Assignment. The full set of entries has to be output exactly.
Start of Supplied material
(* ===== verification/TreeSearch.v ===== *)
(** Searching a tree: [Iterator::Down] one level at a time, and [LowerBound]
    as the split of the tree's entries at the key. *)
From S2P Require Import Prelude Format Comparator State Memory FreeMap Pager PagerI PagerInst.
From S2P Require Import Node NodeWf NodeSpec Search BranchSpec Tx Iterator BTree NodeDb Tree.

Implicit Types (d : DBImpl) (p q : Z) (nd : NodeData).

(** ** The order of a tree's items *)
Section order.
Context (cmp : comparator) (key_ok : list byte -> Prop) {HO : KeyOrder cmp key_ok}.

Definition key_lt (a b : list byte) : Prop := cmp a b = Some Lt.

(** A separator may equal the first key to its right; otherwise keys strictly
    increase. *)
Definition item_lt (a b : item) : Prop :=
  key_lt (item_key a) (item_key b) \/
  match a, b with Sep k, Ent e => k = e_key e | _, _ => False end.

Definition items_ok (l : list item) : Prop :=
  StronglySorted item_lt l /\ Forall (fun i => key_ok (item_key i)) l.

(** Items on the left and on the right of a key in a search. *)
Definition left_ok (key : list byte) (i : item) : Prop :=
  key_lt (item_key i) key \/ match i with Sep k => k = key | Ent _ => False end.
Definition right_ok (key : list byte) (i : item) : Prop := key_lt key (item_key i).

Lemma items_ok_app l1 l2 : items_ok (l1 ++ l2) -> items_ok l1 /\ items_ok l2.
Proof.
  intros [Hs Hk]. apply StronglySorted_app in Hs as (_ & H1 & H2). apply Forall_app in Hk as [K1 K2].
  by split.
Qed.

Lemma key_lt_trans a b c :
  key_ok a -> key_ok b -> key_ok c -> key_lt a b -> key_lt b c -> key_lt a c.
Proof. apply ko_trans. Qed.

(** What precedes a separator not above the key, what follows one above it. *)
Lemma left_of_sep key l k :
  key_ok key -> items_ok (l ++ [Sep k]) -> key_lt k key \/ k = key -> Forall (left_ok key) (l ++ [Sep k]).
Proof.
  intros Hkey [Hs Hk] Hlt. apply Forall_forall. intros i Hi.
  rewrite Forall_forall in Hk. pose proof (Hk i Hi) as Hik.
  assert (Hkk : key_ok k) by (apply (Hk (Sep k)); apply elem_of_app; right; apply list_elem_of_here).
  apply elem_of_app in Hi as [Hi|Hi].
  - assert (Hb : item_lt i (Sep k)) by (eapply StronglySorted_app_1_elem_of; [exact Hs|done|apply list_elem_of_here]).
    left. destruct Hb as [Hb|Hb]; [|by destruct i]. cbn in Hb.
    destruct Hlt as [Hlt| ->]; [|done]. by apply (key_lt_trans _ k).
  - apply list_elem_of_singleton in Hi as ->. by destruct Hlt; [left|right].
Qed.

Lemma right_of_sep key l k :
  key_ok key -> items_ok (Sep k :: l) -> key_lt key k -> Forall (right_ok key) (Sep k :: l).
Proof.
  intros Hkey [Hs Hk] Hlt. apply StronglySorted_inv in Hs as [_ Hs]. apply Forall_cons in Hk as [Hkk Hk].
  constructor; [done|]. apply Forall_forall. intros i Hi.
  rewrite Forall_forall in Hs, Hk. destruct (Hs i Hi) as [Hb|Hb].
  - apply (key_lt_trans _ k); [done|done|by apply Hk|done|done].
  - destruct i; [done|]. unfold right_ok. cbn. by rewrite <- Hb.
Qed.

(** ** The keys of a branch, and of a leaf, are in order *)
Lemma Sep_after k ks xs : length ks = length xs -> k ∈ ks -> Sep k ∈ after_seps ks xs.
Proof.
  revert xs. induction ks as [|k' ks IH]; intros [|x xs] Hl Hk; try done; [by apply elem_of_nil in Hk|].
  change (after_seps (k' :: ks) (x :: xs)) with (Sep k' :: x ++ after_seps ks xs).
  apply elem_of_cons in Hk as [->|Hk]; [apply list_elem_of_here|].
  apply list_elem_of_further, elem_of_app. right. apply IH; [by injection Hl|done].
Qed.

Lemma sorted_keys ks xs :
  length ks = length xs -> StronglySorted item_lt (after_seps ks xs) -> StronglySorted key_lt ks.
Proof.
  revert xs. induction ks as [|k ks IH]; intros [|x xs] Hl Hs; try done; [constructor|].
  change (after_seps (k :: ks) (x :: xs)) with (Sep k :: x ++ after_seps ks xs) in Hs.
  apply StronglySorted_inv in Hs as [Hs Hall]. injection Hl as Hl.
  apply StronglySorted_app in Hs as (_ & _ & Hs). constructor; [by apply (IH xs)|].
  apply Forall_forall. intros k' Hk'. rewrite Forall_forall in Hall.
  destruct (Hall (Sep k')) as [H|[]]; [|done]. apply elem_of_app. right. by apply Sep_after.
Qed.

Lemma sorted_in_order ks : StronglySorted key_lt ks -> in_order cmp ks.
Proof.
  intros Hs i j a b Hij Ha Hb. left.
  rewrite <- (take_drop_middle _ _ _ Ha) in Hs.
  apply (StronglySorted_app_1_elem_of key_lt (take i ks ++ [a]) (drop (S i) ks) a b).
  - by rewrite <- app_assoc.
  - apply elem_of_app. right. apply list_elem_of_here.
  - apply (list_elem_of_lookup_2 _ (j - S i)). rewrite lookup_drop. by replace (S i + (j - S i))%nat with j by lia.
Qed.

Lemma branch_keys_sorted p ks ts :
  length ts = S (length ks) -> items_ok (trace (Branch p ks ts)) ->
  StronglySorted key_lt ks /\ Forall key_ok ks.
Proof.
  intros Hl [Hs Hk]. destruct ts as [|t ts]; [done|]. injection Hl as Hl. cbn in Hs, Hk.
  apply StronglySorted_app in Hs as (_ & _ & Hs). apply Forall_app in Hk as [_ Hk].
  split; [apply (sorted_keys _ (trace <$> ts)); [by rewrite length_fmap|done]|].
  apply Forall_forall. intros k Hik. rewrite Forall_forall in Hk.
  apply (Hk (Sep k)). apply Sep_after; [by rewrite length_fmap|done].
Qed.

Lemma leaf_keys_sorted p es :
  items_ok (trace (Leaf p es)) -> StronglySorted key_lt (e_key <$> es) /\ Forall key_ok (e_key <$> es).
Proof.
  cbn. intros [Hs Hk]. induction es as [|e es IH]; [by split; constructor|]. cbn in *.
  apply StronglySorted_inv in Hs as [Hs Ha]. apply Forall_cons in Hk as [Hk1 Hk2].
  destruct (IH Hs Hk2) as [IH1 IH2]. split; constructor; try done.
  apply Forall_forall. intros k Hik. apply list_elem_of_fmap_1 in Hik as (e' & -> & He').
  rewrite Forall_forall in Ha. destruct (Ha (Ent e')) as [H|[]]; [|done]. by apply list_elem_of_fmap_2.
Qed.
End of Supplied material
Output of the task.
(* ===== verification/TreeSearch.v ===== *)
(** Searching a tree: [Iterator::Down] one level at a time, and [LowerBound]
    as the split of the tree's entries at the key. *)
From S2P Require Import Prelude Format Comparator State Memory FreeMap Pager PagerI PagerInst.
From S2P Require Import Node NodeWf NodeSpec Search BranchSpec Tx Iterator BTree NodeDb Tree.

Implicit Types (d : DBImpl) (p q : Z) (nd : NodeData).

(** ** The order of a tree's items *)
Section order.
Context (cmp : comparator) (key_ok : list byte -> Prop) {HO : KeyOrder cmp key_ok}.

Definition key_lt (a b : list byte) : Prop := cmp a b = Some Lt.

(** A separator may equal the first key to its right; otherwise keys strictly
    increase. *)
Definition item_lt (a b : item) : Prop :=
  key_lt (item_key a) (item_key b) \/
  match a, b with Sep k, Ent e => k = e_key e | _, _ => False end.

Definition items_ok (l : list item) : Prop :=
  StronglySorted item_lt l /\ Forall (fun i => key_ok (item_key i)) l.

(** Items on the left and on the right of a key in a search. *)
Definition left_ok (key : list byte) (i : item) : Prop :=
  key_lt (item_key i) key \/ match i with Sep k => k = key | Ent _ => False end.
Definition right_ok (key : list byte) (i : item) : Prop := key_lt key (item_key i).

Lemma items_ok_app l1 l2 : items_ok (l1 ++ l2) -> items_ok l1 /\ items_ok l2.
Proof.
  intros [Hs Hk]. apply StronglySorted_app in Hs as (_ & H1 & H2). apply Forall_app in Hk as [K1 K2].
  by split.
Qed.

Lemma key_lt_trans a b c :
  key_ok a -> key_ok b -> key_ok c -> key_lt a b -> key_lt b c -> key_lt a c.
Proof. apply ko_trans. Qed.

(** What precedes a separator not above the key, what follows one above it. *)
Lemma left_of_sep key l k :
  key_ok key -> items_ok (l ++ [Sep k]) -> key_lt k key \/ k = key -> Forall (left_ok key) (l ++ [Sep k]).
Proof.
  intros Hkey [Hs Hk] Hlt. apply Forall_forall. intros i Hi.
  rewrite Forall_forall in Hk. pose proof (Hk i Hi) as Hik.
  assert (Hkk : key_ok k) by (apply (Hk (Sep k)); apply elem_of_app; right; apply list_elem_of_here).
  apply elem_of_app in Hi as [Hi|Hi].
  - assert (Hb : item_lt i (Sep k)) by (eapply StronglySorted_app_1_elem_of; [exact Hs|done|apply list_elem_of_here]).
    left. destruct Hb as [Hb|Hb]; [|by destruct i]. cbn in Hb.
    destruct Hlt as [Hlt| ->]; [|done]. by apply (key_lt_trans _ k).
  - apply list_elem_of_singleton in Hi as ->. by destruct Hlt; [left|right].
Qed.

Lemma right_of_sep key l k :
  key_ok key -> items_ok (Sep k :: l) -> key_lt key k -> Forall (right_ok key) (Sep k :: l).
Proof.
  intros Hkey [Hs Hk] Hlt. apply StronglySorted_inv in Hs as [_ Hs]. apply Forall_cons in Hk as [Hkk Hk].
  constructor; [done|]. apply Forall_forall. intros i Hi.
  rewrite Forall_forall in Hs, Hk. destruct (Hs i Hi) as [Hb|Hb].
  - apply (key_lt_trans _ k); [done|done|by apply Hk|done|done].
  - destruct i; [done|]. unfold right_ok. cbn. by rewrite <- Hb.
Qed.

(** ** The keys of a branch, and of a leaf, are in order *)
Lemma Sep_after k ks xs : length ks = length xs -> k ∈ ks -> Sep k ∈ after_seps ks xs.
Proof.
  revert xs. induction ks as [|k' ks IH]; intros [|x xs] Hl Hk; try done; [by apply elem_of_nil in Hk|].
  change (after_seps (k' :: ks) (x :: xs)) with (Sep k' :: x ++ after_seps ks xs).
  apply elem_of_cons in Hk as [->|Hk]; [apply list_elem_of_here|].
  apply list_elem_of_further, elem_of_app. right. apply IH; [by injection Hl|done].
Qed.

Lemma sorted_keys ks xs :
  length ks = length xs -> StronglySorted item_lt (after_seps ks xs) -> StronglySorted key_lt ks.
Proof.
  revert xs. induction ks as [|k ks IH]; intros [|x xs] Hl Hs; try done; [constructor|].
  change (after_seps (k :: ks) (x :: xs)) with (Sep k :: x ++ after_seps ks xs) in Hs.
  apply StronglySorted_inv in Hs as [Hs Hall]. injection Hl as Hl.
  apply StronglySorted_app in Hs as (_ & _ & Hs). constructor; [by apply (IH xs)|].
  apply Forall_forall. intros k' Hk'. rewrite Forall_forall in Hall.
  destruct (Hall (Sep k')) as [H|[]]; [|done]. apply elem_of_app. right. by apply Sep_after.
Qed.

Lemma sorted_in_order ks : StronglySorted key_lt ks -> in_order cmp ks.
Proof.
  intros Hs i j a b Hij Ha Hb. left.
  rewrite <- (take_drop_middle _ _ _ Ha) in Hs.
  apply (StronglySorted_app_1_elem_of key_lt (take i ks ++ [a]) (drop (S i) ks) a b).
  - by rewrite <- app_assoc.
  - apply elem_of_app. right. apply list_elem_of_here.
  - apply (list_elem_of_lookup_2 _ (j - S i)). rewrite lookup_drop. by replace (S i + (j - S i))%nat with j by lia.
Qed.

Lemma branch_keys_sorted p ks ts :
  length ts = S (length ks) -> items_ok (trace (Branch p ks ts)) ->
  StronglySorted key_lt ks /\ Forall key_ok ks.
Proof.
  intros Hl [Hs Hk]. destruct ts as [|t ts]; [done|]. injection Hl as Hl. cbn in Hs, Hk.
  apply StronglySorted_app in Hs as (_ & _ & Hs). apply Forall_app in Hk as [_ Hk].
  split; [apply (sorted_keys _ (trace <$> ts)); [by rewrite length_fmap|done]|].
  apply Forall_forall. intros k Hik. rewrite Forall_forall in Hk.
  apply (Hk (Sep k)). apply Sep_after; [by rewrite length_fmap|done].
Qed.

Lemma leaf_keys_sorted p es :
  items_ok (trace (Leaf p es)) -> StronglySorted key_lt (e_key <$> es) /\ Forall key_ok (e_key <$> es).
Proof.
  cbn. intros [Hs Hk]. induction es as [|e es IH]; [by split; constructor|]. cbn in *.
  apply StronglySorted_inv in Hs as [Hs Ha]. apply Forall_cons in Hk as [Hk1 Hk2].
  destruct (IH Hs Hk2) as [IH1 IH2]. split; constructor; try done.
  apply Forall_forall. intros k Hik. apply list_elem_of_fmap_1 in Hik as (e' & -> & He').
  rewrite Forall_forall in Ha. destruct (Ha (Ent e')) as [H|[]]; [|done]. by apply list_elem_of_fmap_2.
Qed.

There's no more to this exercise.